Special Agent Matt Pugh with the Tennessee Bureau of Investigation ("TBI") testified that, on August 5, 2017, around 2:40 a.m., he was dispatched to the crime scene at The Luau. Agent Pugh stated that, when he arrived, the scene was secured with crime scene tape across the driveway leading to the club. Agent Pugh learned that the victim had been transported to Lauderdale General Hospital but that the victim had died. Agent Pugh assisted in processing the crime scene and then went to the hospital where he photographed the victim's body and noted a single gunshot wound above the victim's left nipple. Agent Pugh explained that, during autopsy, the medical examiner recovered a bullet from the victim's chest cavity, which the TBI crime laboratory determined had been come from a .22 caliber cartridge.

Agent Pugh testified that he worked with Investigator Middlebrook to gather a list of witnesses from the club.

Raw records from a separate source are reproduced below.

(** * Point-in-time restore orchestrator for the quote tables

    A shallow embedding of [scripts/restore-dynamodb-pitr/restore_dynamodb_pitr.py]
    (classes [RestoreLock] and [DynamoDBPITRRestore]) and of the parts of the
    earlier build [scripts/restore_dynamodb_pitr.py] that differ from it.

    - The boto3 client is an interface ([DynamoDB]): every operation maps a
      provider state to a new provider state and either a response or a raised
      exception.  Nothing is assumed about the provider.
    - dateutil and pytz are an interface too ([Runtime]).
    - The orchestrator runs in a state-and-exception monad [M] over the
      provider state, the wall clock, the lock file, the status file, the log
      and the trace of provider calls.
    - Time is counted in microseconds; only [time.sleep] advances the clock.
    - Loops that wait for the provider take fuel; running out of it is the
      outcome [Diverge], which no [except] clause catches. *)

From Stdlib Require Import ZArith List String Ascii Bool Lia.
Import ListNotations.
Local Open Scope string_scope.
Local Open Scope Z_scope.

(** ** Strings *)

Module Str.

Fixpoint startswith (s p : string) {struct p} : bool :=
  match p with
  | EmptyString => true
  | String c p' =>
      match s with
      | String d s' => Ascii.eqb c d && startswith s' p'
      | EmptyString => false
      end
  end.

Definition mem (x : string) (l : list string) : bool :=
  existsb (String.eqb x) l.

Lemma startswith_app (p s : string) : startswith (p ++ s) p = true.
Proof.
  induction p as [|c p IH]; simpl; [reflexivity|].
  now rewrite Ascii.eqb_refl, IH.
Qed.

Lemma startswith_spec (s p : string) :
  startswith s p = true <-> exists r, s = p ++ r.
Proof.
  split.
  - revert s; induction p as [|c p IH]; intros s H; simpl in *.
    + now exists s.
    + destruct s as [|d s]; [discriminate|].
      apply andb_true_iff in H as [Hc Hs].
      apply Ascii.eqb_eq in Hc; subst d.
      destruct (IH _ Hs) as [r ->]. now exists r.
  - intros [r ->]. apply startswith_app.
Qed.

Lemma mem_In (x : string) (l : list string) : mem x l = true <-> In x l.
Proof.
  unfold mem. rewrite existsb_exists. split.
  - intros [y [Hy He]]. apply String.eqb_eq in He. now subst.
  - intros H. exists x. split; [assumption|apply String.eqb_refl].
Qed.

Lemma app_inv_head (p a b : string) : p ++ a = p ++ b -> a = b.
Proof.
  induction p as [|c p IH]; simpl; intros H; [assumption|].
  injection H as H. now apply IH.
Qed.

Lemma app_assoc (a b c : string) : (a ++ b) ++ c = a ++ (b ++ c).
Proof. induction a as [|x a IH]; simpl; [reflexivity|now rewrite IH]. Qed.

End Str.

(** ** datetime

    [datetime.datetime] with an optional fixed-offset [tzinfo]; instants are
    microseconds since the epoch, as [timedelta] resolves them. *)

Module DateTime.

Record tzinfo := { utcoffset : Z (* seconds east of UTC *); tzname : string }.

Record datetime := {
  year : Z; month : Z; day : Z;
  hour : Z; minute : Z; second : Z; microsecond : Z;
  tz : option tzinfo
}.

(** The field ranges [datetime] enforces on construction. *)
Definition valid (d : datetime) : Prop :=
  1 <= year d <= 9999 /\ 1 <= month d <= 12 /\ 1 <= day d <= 31 /\
  0 <= hour d <= 23 /\ 0 <= minute d <= 59 /\ 0 <= second d <= 59 /\
  0 <= microsecond d <= 999999.

Definition replace_tzinfo (d : datetime) (z : tzinfo) : datetime :=
  {| year := year d; month := month d; day := day d;
     hour := hour d; minute := minute d; second := second d;
     microsecond := microsecond d; tz := Some z |}.

(** Days from 1970-01-01 to a proleptic Gregorian date. *)
Definition days_from_civil (y m d : Z) : Z :=
  let y' := if m <=? 2 then y - 1 else y in
  let era := y' / 400 in
  let yoe := y' - era * 400 in
  let mp := if m <=? 2 then m + 9 else m - 3 in
  let doy := (153 * mp + 2) / 5 + d - 1 in
  let doe := yoe * 365 + yoe / 4 - yoe / 100 + doy in
  era * 146097 + doe - 719468.

Definition second_us : Z := 1000000.
Definition day_us : Z := 86400 * second_us.

(** [d.astimezone(pytz.UTC)] as an instant, for an aware [d] of offset [off]. *)
Definition utc_instant (d : datetime) (off : Z) : Z :=
  (days_from_civil (year d) (month d) (day d) * 86400
   + hour d * 3600 + minute d * 60 + second d - off) * second_us
  + microsecond d.

(** The date [days] days after 1970-01-01. *)
Definition civil_from_days (days : Z) : Z * Z * Z :=
  let z := days + 719468 in
  let era := z / 146097 in
  let doe := z - era * 146097 in
  let yoe := (doe - doe / 1460 + doe / 36524 - doe / 146096) / 365 in
  let doy := doe - (365 * yoe + yoe / 4 - yoe / 100) in
  let mp := (5 * doy + 2) / 153 in
  let d := doy - (153 * mp + 2) / 5 + 1 in
  let m := if mp <? 10 then mp + 3 else mp - 9 in
  let y := yoe + era * 400 in
  (if m <=? 2 then y + 1 else y, m, d).

(** The naive UTC [datetime] of an instant. *)
Definition utc_datetime (instant : Z) : datetime :=
  let secs := instant / second_us in
  let days := secs / 86400 in
  let rem := secs mod 86400 in
  let '(y, m, d) := civil_from_days days in
  {| year := y; month := m; day := d;
     hour := rem / 3600; minute := rem mod 3600 / 60; second := rem mod 60;
     microsecond := instant mod second_us; tz := None |}.

Definition digit (n : Z) : ascii :=
  match n with
  | 0 => "0" | 1 => "1" | 2 => "2" | 3 => "3" | 4 => "4"
  | 5 => "5" | 6 => "6" | 7 => "7" | 8 => "8" | _ => "9"
  end%char.

(** [%m], [%d], [%H], [%M], [%S]: two digits. *)
Definition pad2 (n : Z) : string :=
  String (digit (n / 10 mod 10)) (String (digit (n mod 10)) "").

(** [%Y]: four digits. *)
Definition pad4 (n : Z) : string :=
  String (digit (n / 1000 mod 10)) (String (digit (n / 100 mod 10)) (pad2 n)).

(** [d.strftime('%Y%m%d%H%M%S')] *)
Definition strftime_compact (d : datetime) : string :=
  pad4 (year d) ++ pad2 (month d) ++ pad2 (day d) ++
  pad2 (hour d) ++ pad2 (minute d) ++ pad2 (second d).

Lemma digit_inj (a b : Z) :
  0 <= a <= 9 -> 0 <= b <= 9 -> digit a = digit b -> a = b.
Proof.
  intros Ha Hb H.
  assert (Ea : a = 0 \/ a = 1 \/ a = 2 \/ a = 3 \/ a = 4 \/
               a = 5 \/ a = 6 \/ a = 7 \/ a = 8 \/ a = 9) by lia.
  assert (Eb : b = 0 \/ b = 1 \/ b = 2 \/ b = 3 \/ b = 4 \/
               b = 5 \/ b = 6 \/ b = 7 \/ b = 8 \/ b = 9) by lia.
  repeat (destruct Ea as [Ea|Ea]; [subst a|]); try subst a;
    repeat (destruct Eb as [Eb|Eb]; [subst b|]); try subst b;
    first [reflexivity | discriminate H].
Qed.

Lemma pad2_inj (a b : Z) :
  0 <= a < 100 -> 0 <= b < 100 -> pad2 a = pad2 b -> a = b.
Proof.
  intros Ha Hb H. unfold pad2 in H. injection H as H1 H0.
  apply digit_inj in H0; [|pose proof (Z.mod_pos_bound a 10); lia
                          |pose proof (Z.mod_pos_bound b 10); lia].
  apply digit_inj in H1; [|pose proof (Z.mod_pos_bound (a / 10) 10); lia
                          |pose proof (Z.mod_pos_bound (b / 10) 10); lia].
  rewrite (Z.mod_small (a / 10)) in H1
    by (split; [apply Z.div_pos; lia|apply Z.div_lt_upper_bound; lia]).
  rewrite (Z.mod_small (b / 10)) in H1
    by (split; [apply Z.div_pos; lia|apply Z.div_lt_upper_bound; lia]).
  rewrite (Z.div_mod a 10), (Z.div_mod b 10) by lia. lia.
Qed.

Lemma digits4_inj (a b : Z) :
  0 <= a < 10000 -> 0 <= b < 10000 ->
  a mod 10 = b mod 10 -> a / 10 mod 10 = b / 10 mod 10 ->
  a / 100 mod 10 = b / 100 mod 10 -> a / 1000 mod 10 = b / 1000 mod 10 ->
  a = b.
Proof.
  intros Ha Hb H0 H1 H2 H3.
  rewrite (Z.mod_small (a / 1000)) in H3
    by (split; [apply Z.div_pos; lia|apply Z.div_lt_upper_bound; lia]).
  rewrite (Z.mod_small (b / 1000)) in H3
    by (split; [apply Z.div_pos; lia|apply Z.div_lt_upper_bound; lia]).
  replace (a / 100) with (a / 10 / 10) in *
    by (rewrite Z.div_div by lia; reflexivity).
  replace (b / 100) with (b / 10 / 10) in *
    by (rewrite Z.div_div by lia; reflexivity).
  replace (a / 1000) with (a / 10 / 10 / 10) in *
    by (rewrite !Z.div_div by lia; reflexivity).
  replace (b / 1000) with (b / 10 / 10 / 10) in *
    by (rewrite !Z.div_div by lia; reflexivity).
  rewrite (Z.div_mod a 10), (Z.div_mod b 10) by lia.
  rewrite (Z.div_mod (a / 10) 10), (Z.div_mod (b / 10) 10) by lia.
  rewrite (Z.div_mod (a / 10 / 10) 10), (Z.div_mod (b / 10 / 10) 10) by lia.
  rewrite H0, H1, H2, H3. reflexivity.
Qed.

Lemma pad4_inj (a b : Z) :
  0 <= a < 10000 -> 0 <= b < 10000 -> pad4 a = pad4 b -> a = b.
Proof.
  intros Ha Hb H. unfold pad4, pad2 in H. injection H as H3 H2 H1 H0.
  apply digit_inj in H0; [|pose proof (Z.mod_pos_bound a 10); lia
                          |pose proof (Z.mod_pos_bound b 10); lia].
  apply digit_inj in H1; [|pose proof (Z.mod_pos_bound (a / 10) 10); lia
                          |pose proof (Z.mod_pos_bound (b / 10) 10); lia].
  apply digit_inj in H2; [|pose proof (Z.mod_pos_bound (a / 100) 10); lia
                          |pose proof (Z.mod_pos_bound (b / 100) 10); lia].
  apply digit_inj in H3; [|pose proof (Z.mod_pos_bound (a / 1000) 10); lia
                          |pose proof (Z.mod_pos_bound (b / 1000) 10); lia].
  now apply digits4_inj.
Qed.

Lemma pad2_length (n : Z) : String.length (pad2 n) = 2%nat.
Proof. reflexivity. Qed.

Lemma pad4_length (n : Z) : String.length (pad4 n) = 4%nat.
Proof. reflexivity. Qed.

(** Two strings of equal length followed by suffixes split the same way. *)
Lemma app_inj_length (a b c d : string) :
  String.length a = String.length b -> a ++ c = b ++ d -> a = b /\ c = d.
Proof.
  revert b; induction a as [|x a IH]; intros [|y b] Hl H; simpl in *;
    try discriminate.
  - now split.
  - injection H as -> H. injection Hl as Hl.
    destruct (IH _ Hl H) as [-> ->]. now split.
Qed.

Lemma strftime_compact_nonempty (d : datetime) : strftime_compact d <> "".
Proof. unfold strftime_compact, pad4. simpl. discriminate. Qed.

Agent Pugh learned that, prior to the shooting, a fight had started, possibly inside the club's bathroom, and that Mr. Arnold had hit Mr. Lattimore and Defendant in the face with a broken beer bottle, lacerating Mr. Lattimore's left eyebrow and Defendant's right eyebrow. Agent Pugh interviewed Mr. Wynn; Mr. Wynn identified several individuals involved in the altercation, and he said that Mr. Arnold started the fight. A few days after the shooting, Mr. Wynn contacted Agent Pugh and said that investigators should be looking for a man named "Nate," whom Mr. Wynn described as a black male with "a lot of tattoos[.]" Agent Pugh searched Facebook for a "Nate" in Lauderdale County "and found a Nate that matched the description of the person [he] was looking for, a black male with a short fade and a lot of tattoos." Agent Pugh sent a photograph of the man to the victim's mother and asked if she knew him. The victim's mother told Agent Pugh that the man's name was Cornelius Phillips but that he went by "Nate."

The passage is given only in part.